Pete and Judie blog about current events, politics, education, the economy, and other issues relevant to life in Butler County. We explore issues from diverse viewpoints, synthesizing essential information and resources to assist readers in ...
Pete and Judie blog about current events, politics, education, the economy, and other issues relevant to life in Butler County. We explore issues from diverse viewpoints, synthesizing essential information and resources to assist readers in forming their own opinions. Readers are encouraged to contribute to the discussions initiated in our blog by posting comments.
For some it’s hard not to be skeptical about 58% of USD 490 children being eligible for free and reduced rate lunches. Or the data showing that 1 out of 5 children live with food insecurity in our community.
We’ve all seen or heard about people who seem to be abusing the system -- using their Kansas Vision card to buy junk food (a Vision Card is a plastic debit card that the Kansas Food Assistance program gives to eligible persons to purchase food at local grocery stores).
There will always be those who abuse programs intended to meet specific needs, and it isn’t always people living in poverty who do. There’s lots of examples of wealthy individuals and large corporations abusing loopholes, set asides, and subsidy programs. It's likely that the dollar amount of abuse by the wealthiest is far larger than that by the least.
Unfortunately, there is widespread hunger and food insecurity that is invisible to most of us - often because people are embarrassed and ashamed for anyone to know.
Sometimes, perhaps, because we look away and don't see it. As a result, a lot of people only know about the stories of those who seem to abuse food assistance programs. But, as one writer asks:
"What do a police officer, a teacher, a rancher, and a second grader have in common?

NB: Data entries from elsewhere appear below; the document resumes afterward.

(* ===== verification/BridgeSteps.v ===== *)
(** * The lifecycle bridge: every runtime method keeps the invariant

    One lemma per method of the runtime interface: from a state that satisfies
    [BridgeInv] it returns without an exception in one that does, the log grows,
    and a method that gives up leaves the bridge as it was. *)

From Stdlib Require Import ZArith Lia Ascii String.
From stdpp Require Import base list strings gmap fin_maps.
From S2P Require Import Prelude PyValue Sha256 RuntimeProtocol ProfileProtocol SinkState.
From S2P Require Import TraceSink SinkSteps Hooks HooksInterface LifecycleBridge BridgeInvariant.

Definition kept {A} (b : Bridge) (L : list emission) (o : option A) (b' : Bridge)
    (L' : list emission) : Prop :=
  BridgeInv b' L' ∧ L ⊆ L' ∧ (o = None → b' = b).

Lemma kept_same {A} b L (o : option A) L' : BridgeInv b L' → L ⊆ L' → kept b L o b L'.
Proof. done. Qed.

Lemma kept_some {A} b L (a : A) b' L' : BridgeInv b' L' → L ⊆ L' → kept b L (Some a) b' L'.
Proof. done. Qed.

(** [kept], and only the episode map changed. *)
Definition kept_episode {A} (r : string) (epoch : Z) (b : Bridge) (L : list emission)
    (o : option A) (b' : Bridge) (L' : list emission) : Prop :=
  kept b L o b' L' ∧ br_states b' = br_states b ∧
  (is_Some o → is_Some (br_episodes b' !! (r, epoch))).

Lemma kept_episode_none {A} r epoch b L L' :
  BridgeInv b L' → L ⊆ L' → kept_episode (A:=A) r epoch b L None b L'.
Proof. intros ? ?. split; [done|]. split; [done|]. by intros [? ?]. Qed.

(** [kept], and a request that was accepted has a state. *)
Definition kept_registered (r : string) (b : Bridge) (L : list emission) (o : option unit)
    (b' : Bridge) (L' : list emission) : Prop :=
  kept b L o b' L' ∧ (is_Some o → is_Some (br_states b' !! r)) ∧
  dom (br_states b) ⊆ dom (br_states b').

Lemma kept_registered_same r b L L' :
  BridgeInv b L' → L ⊆ L' → kept_registered r b L None b L'.
Proof. intros ? ?. split; [done|]. split; [|done]. by intros [? ?]. Qed.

They all go hungry despite living in one of the wealthiest countries in the world. In other words, people who live and work in our community. The food insecure households that you don’t know about."
The ranks of the invisible poor, non-traditional homeless, and the near homeless include honest and responsible folks who would prefer not to need a hand out include:
• The working poor who don’t bring home enough wages to pay all their bills, so they skimp on nutritious food in order to keep the heat on.
• Minimum wage earners living one illness or car disaster away from homelessness.
• White-collar workers laid off during the recent recession who struggle to live on unemployment income, especially older workers who encounter formidable barriers to getting another job.
• Formerly middle class households stripped of their hard-earned savings due to the death or disability of the primary wage earner.
• Elderly widows well beyond their working years depending on social security benefits under $800 month (having lost the benefit that their spouse was getting when alive).
• Young children whose parents can’t or won’t provide them with basic necessities for their growing brains and bodies to develop healthly - such as nutritiously adequate food.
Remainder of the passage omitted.